[Data for this task]

(** A clone without memory for a stack keeps its pid; so does the creation of
    a task of the kernel. *)
Definition poor : world := mkWorld fp_0 (w_rest fw_0) (set_km (grab 64 boot64).2 (demo 7 0)) [] true.

Example clone_keeps_pid : match sys_clone 2 fe_0 thread_flags 0x6800 0 0 0 0x402000 poor with
  | Done (v, w') => (v, pid_used (sch (w_procs w')) 4, t_id (tasks (sch (w_procs w')) !!! 4%nat)) | _ => (0, false, 1%nat) end = (-12, true, 0%nat).
Proof. vm_compute. reflexivity. Qed.

(** A fork that fails leaves the child's slot with open descriptors: the
    references it counted on pipes are never dropped. *)
Definition poor_pipe : world := on_procs (set_fl (sys_pipe 2 false files0).2) poor.

Example fork_keeps_references : match sys_fork 2 fe_0 poor_pipe with
  | Done (v, w') => (v, nread (pipes (fl (w_procs w')) !!! 0%nat), pid_used (sch (w_procs w')) 4) | _ => (0, 0, true) end = (-12, 2, false).
Proof. vm_compute. reflexivity. Qed.
(** The key that carries a character and whether it needs Shift. *)
Definition scan_of (c : Z) : option (bool * Z) :=
  match list_find (λ x, x = c) SCANCODE_MAP with
  | Some (i, _) => Some (false, Z.of_nat i)
  | None => match list_find (λ x, x = c) SCANCODE_SHIFT_MAP with Some (i, _) => Some (true, Z.of_nat i) | None => None end
  end.

Definition nav_bytes : list (Z * list Z) :=
  [(E0_UP, bytes_of "A"); (E0_DOWN, bytes_of "B"); (E0_RIGHT, bytes_of "C"); (E0_LEFT, bytes_of "D"); (E0_HOME, bytes_of "H");
   (E0_END, bytes_of "F"); (E0_PGUP, bytes_of "5~"); (E0_PGDN, bytes_of "6~")].

Definition press_release (sc : Z) : list Z := [sc; sc + 0x80].

(** The codes the controller sends for a stroke. *)
Definition stroke_codes (k : Stroke) : list Z :=
  match k with
  | Char c => match scan_of c with
              | Some (false, sc) => press_release sc
              | Some (true, sc) => 0x2A :: press_release sc ++ [0xAA]
              | None => []
              end
  | Control c => match scan_of c with Some (_, sc) => 0x1D :: press_release sc ++ [0x9D] | None => [] end
  | Nav n => [0xE0; n; 0xE0; n + 0x80]
  end.

(** The bytes a reader should see. *)
Definition stroke_bytes (k : Stroke) : list Z :=
  match k with
  | Char c => [c]
  | Control c => [c - 96]
  | Nav n => match list_find (λ x, x.1 = n) nav_bytes with Some (_, (_, bs)) => ESC_BRACKET ++ bs | None => [] end
  end.

Definition stroke_ok (k : Stroke) : bool :=
  match k with
  | Char c => negb (c =? 0) && bool_decide (is_Some (scan_of c))
  | Control c => (97 <=? c) && (c <=? 122)
  | Nav n => bool_decide (n ∈ nav_bytes.*1)
  end.

(** The tables hold characters on plain keys only. *)
Definition key_plain (m : list Z) (sc : Z) : bool := (m !!! Z.to_nat sc =? 0) || plain_scan sc.

Lemma find_in_map (m : list Z) c i x :
  length m = 128%nat → forallb (key_plain m) (seqZ 0 128) = true → c ≠ 0 → list_find (λ x, x = c) m = Some (i, x) →
  plain_scan (Z.of_nat i) = true ∧ m !!! Z.to_nat (Z.of_nat i) = c.
Proof.
  intros Hlen Hall Hc Hf. apply list_find_Some in Hf as (Hi & -> & _). pose proof (lookup_lt_Some _ _ _ Hi).
  rewrite Nat2Z.id. apply list_lookup_total_correct in Hi. split; [|done].
  pose proof (scan_forall (key_plain m) Hall (Z.of_nat i) ltac:(lia)) as H'. unfold key_plain in H'.
  rewrite Nat2Z.id, Hi in H'. destruct (Z.eqb_spec c 0); [done|]. done.
Qed.

Lemma scan_of_spec c sh sc : c ≠ 0 → scan_of c = Some (sh, sc) → plain_scan sc = true ∧ key_char sc (set_shift sh kb_state_new) = c.
Proof.
  intros Hc Hs. assert (plain_scan sc = true ∧ (if sh then SCANCODE_SHIFT_MAP else SCANCODE_MAP) !!! Z.to_nat sc = c) as [Hp Hm].
  { unfold scan_of in Hs. destruct (list_find _ SCANCODE_MAP) as [[i x]|] eqn:E1.
    - injection Hs as <- <-. apply (find_in_map _ c i x); done || (vm_compute; reflexivity).
    - destruct (list_find _ SCANCODE_SHIFT_MAP) as [[i x]|] eqn:E2; [|done]. injection Hs as <- <-.
      apply (find_in_map _ c i x); done || (vm_compute; reflexivity). }
  split; [done|]. destruct (plain_scan_spec sc Hp) as (Hr & _). unfold key_char. destruct (Z.leb_spec 128 sc); [lia|].
  by destruct sh.
Qed.

(** Pressing and releasing a key. *)
Lemma press_release_typed sc s :
  kbd_wf s → plain_scan sc = true → extended (kb_state s) = false → break_pending (kb_state s) = false → key_char sc (kb_state s) ≠ 0 →
  let c := key_char sc (kb_state s) in
  let b := if ctrl (kb_state s) && is_ascii_alphabetic c then Z.land c 0x1F else c in
  let s' := interrupts (press_release sc) s in typed [b] 2 s s' ∧ kb_state s' = kb_state s.
Proof.
  intros Hwf Hp He Hb Hc c b s'. unfold s', interrupts, press_release. cbn [foldl].
  destruct (press sc s Hwf Hp He Hb Hc) as [T1 K1]. fold c b in T1.
  destruct (release sc (keyboard_interrupt_handler 1 sc s) (ty_wf _ _ _ _ T1) Hp) as [T2 K2]; [by rewrite K1..|].
  split; [exact (typed_trans _ _ _ _ _ _ _ T1 T2)|by rewrite K2].
Qed.

Lemma interrupts_app a b s : interrupts (a ++ b) s = interrupts b (interrupts a s).
Proof. apply foldl_app. Qed.

(** A stroke between two codes that set and clear a modifier. *)
Lemma modified_typed down up sc (k : KbState) s :
  kbd_wf s → kb_state s = kb_state_new → plain_scan sc = true → extended k = false → break_pending k = false → key_char sc k ≠ 0 →
  (∀ s, kb_state s = kb_state_new → keyboard_interrupt_handler 1 down s = send_eoi 1 (set_kb k s)) →
  (∀ s, kb_state s = k → keyboard_interrupt_handler 1 up s = send_eoi 1 (set_kb kb_state_new s)) →
  let c := key_char sc k in
  let b := if ctrl k && is_ascii_alphabetic c then Z.land c 0x1F else c in
  let s' := interrupts (down :: press_release sc ++ [up]) s in typed [b] 4 s s' ∧ kb_state s' = kb_state_new.
Proof.
  intros Hwf Hk Hp He Hb Hc Hd Hu c b s'. unfold s'. change (down :: ?l) with ([down] ++ l). rewrite !interrupts_app.
  change (interrupts [down] s) with (keyboard_interrupt_handler 1 down s).
  destruct (modifier down kb_state_new k s Hwf Hk (Hd s Hk)) as [T1 K1]. set (s1 := keyboard_interrupt_handler 1 down s) in *.
  pose proof (press_release_typed sc s1 (ty_wf _ _ _ _ T1) Hp) as Hpr. rewrite K1 in Hpr.
  destruct (Hpr He Hb Hc) as [T2 K2]. set (s2 := interrupts (press_release sc) s1) in *.
  change (interrupts [up] s2) with (keyboard_interrupt_handler 1 up s2).
  destruct (modifier up k kb_state_new s2 (ty_wf _ _ _ _ T2) K2 (Hu s2 K2)) as [T3 K3].
  split; [exact (typed_trans _ _ _ _ _ _ _ (typed_trans _ _ _ _ _ _ _ T1 T2) T3)|done].
Qed.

[Task directions]
The result is a copy of every line above where the word "modifier" shows up.

[Task answer]
(** A stroke between two codes that set and clear a modifier. *)
  destruct (modifier down kb_state_new k s Hwf Hk (Hd s Hk)) as [T1 K1]. set (s1 := keyboard_interrupt_handler 1 down s) in *.
  destruct (modifier up k kb_state_new s2 (ty_wf _ _ _ _ T2) K2 (Hu s2 K2)) as [T3 K3].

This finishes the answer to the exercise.